━━ DATA UNDER STUDY ━━
Lemma receiver_agrees_with_verify_witness :
  @receiver_verify ascii_unicode toy_hmac toy_sha (py "token") (py "/hook") (py "body") ex_signed_headers
    (1200 * second) = Some true.
Proof.
  apply (@receiver_agrees_with_verify ascii_unicode toy_hmac toy_sha (py "token") (py "/hook") (py "body")
    ex_signed_headers
    (sr_signature (@sign ascii_unicode toy_hmac toy_sha (py "POST") (py "/hook") (py "body") (py "token") (1000 * second)))
    (sr_timestamp (@sign ascii_unicode toy_hmac toy_sha (py "POST") (py "/hook") (py "body") (py "token") (1000 * second)))).
  - reflexivity.
  - reflexivity.
  - vm_compute. by eexists.
  - vm_compute. reflexivity.
Defined.

(** Two workers on the same message: one claims, posts and records. *)
Definition ex_told : HookSystem :=
  system_of (snd (ex_hook_handle (λ _, ex_hook_env 1) ex_conversion (ex_hook_world [ex_hook 0]))) [].

Lemma ex_told_reachable : rtc hook_step (hooks0 [ex_hook 0]) ex_told.
Proof.
  pose proof (@run_batch_steps ascii_unicode toy_hmac toy_sha toy_encoder ex_brackets toy_aead
    LocalMasterKeyProvider (@local_master_keys toy_aead) (λ _, py "2026") (λ _, [])
    (λ _ _, ex_hook_env 1) [(py "1-0", ex_conversion)] (ex_hook_world [ex_hook 0]) []) as Hr.
  exact Hr.
Qed.

Lemma receiver_is_told_once_witness :
  ∃ p r, hs_sent ex_told = [p] ∧ r ∈ hs_rows ex_told ∧ wd_id r = fst p.
Proof.
  assert (∃ p, hs_sent ex_told = [p]) as [p Ep] by (eexists; vm_compute; reflexivity).
  destruct (receiver_is_told_once [ex_hook 0] ex_told 0 0 p p ex_told_reachable) as (r & _ & Hr & Er & _);
    [by rewrite Ep | by rewrite Ep |].
  exists p, r. split; [exact Ep | split; [exact Hr | exact Er]].
Defined.

Lemma webhook_disabled_by_a_streak_witness :
  ∃ h, hs_hooks ex_told = [h] ∧ wh_consecutive_failures h = 1 ∧ wh_enabled h = true.
Proof.
  assert (∃ h, hs_hooks ex_told = [h] ∧ wh_id h = 7%N ∧ wh_enabled h = true) as (h & Eh & Ei & Ee)
    by (eexists; split; [vm_compute; reflexivity | split; vm_compute; reflexivity]).
  destruct (webhook_disabled_by_a_streak [ex_hook 0] ex_told h) as [Hc _].
  - repeat constructor.
  - exact ex_told_reachable.
  - rewrite Eh. by left.
  - exists h. split; [exact Eh |]. split; [| exact Ee]. rewrite Hc, Ei. vm_compute. reflexivity.
Defined.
━━━
> ACTIVITY
Word for word, retype all of the entries above.

> REPLY TO THE TASK
Lemma receiver_agrees_with_verify_witness :
  @receiver_verify ascii_unicode toy_hmac toy_sha (py "token") (py "/hook") (py "body") ex_signed_headers
    (1200 * second) = Some true.
Proof.
  apply (@receiver_agrees_with_verify ascii_unicode toy_hmac toy_sha (py "token") (py "/hook") (py "body")
    ex_signed_headers
    (sr_signature (@sign ascii_unicode toy_hmac toy_sha (py "POST") (py "/hook") (py "body") (py "token") (1000 * second)))
    (sr_timestamp (@sign ascii_unicode toy_hmac toy_sha (py "POST") (py "/hook") (py "body") (py "token") (1000 * second)))).
  - reflexivity.
  - reflexivity.
  - vm_compute. by eexists.
  - vm_compute. reflexivity.
Defined.

(** Two workers on the same message: one claims, posts and records. *)
Definition ex_told : HookSystem :=
  system_of (snd (ex_hook_handle (λ _, ex_hook_env 1) ex_conversion (ex_hook_world [ex_hook 0]))) [].

Lemma ex_told_reachable : rtc hook_step (hooks0 [ex_hook 0]) ex_told.
Proof.
  pose proof (@run_batch_steps ascii_unicode toy_hmac toy_sha toy_encoder ex_brackets toy_aead
    LocalMasterKeyProvider (@local_master_keys toy_aead) (λ _, py "2026") (λ _, [])
    (λ _ _, ex_hook_env 1) [(py "1-0", ex_conversion)] (ex_hook_world [ex_hook 0]) []) as Hr.
  exact Hr.
Qed.

Lemma receiver_is_told_once_witness :
  ∃ p r, hs_sent ex_told = [p] ∧ r ∈ hs_rows ex_told ∧ wd_id r = fst p.
Proof.
  assert (∃ p, hs_sent ex_told = [p]) as [p Ep] by (eexists; vm_compute; reflexivity).
  destruct (receiver_is_told_once [ex_hook 0] ex_told 0 0 p p ex_told_reachable) as (r & _ & Hr & Er & _);
    [by rewrite Ep | by rewrite Ep |].
  exists p, r. split; [exact Ep | split; [exact Hr | exact Er]].
Defined.

Lemma webhook_disabled_by_a_streak_witness :
  ∃ h, hs_hooks ex_told = [h] ∧ wh_consecutive_failures h = 1 ∧ wh_enabled h = true.
Proof.
  assert (∃ h, hs_hooks ex_told = [h] ∧ wh_id h = 7%N ∧ wh_enabled h = true) as (h & Eh & Ei & Ee)
    by (eexists; split; [vm_compute; reflexivity | split; vm_compute; reflexivity]).
  destruct (webhook_disabled_by_a_streak [ex_hook 0] ex_told h) as [Hc _].
  - repeat constructor.
  - exact ex_told_reachable.
  - rewrite Eh. by left.
  - exists h. split; [exact Eh |]. split; [| exact Ee]. rewrite Hc, Ei. vm_compute. reflexivity.
Defined.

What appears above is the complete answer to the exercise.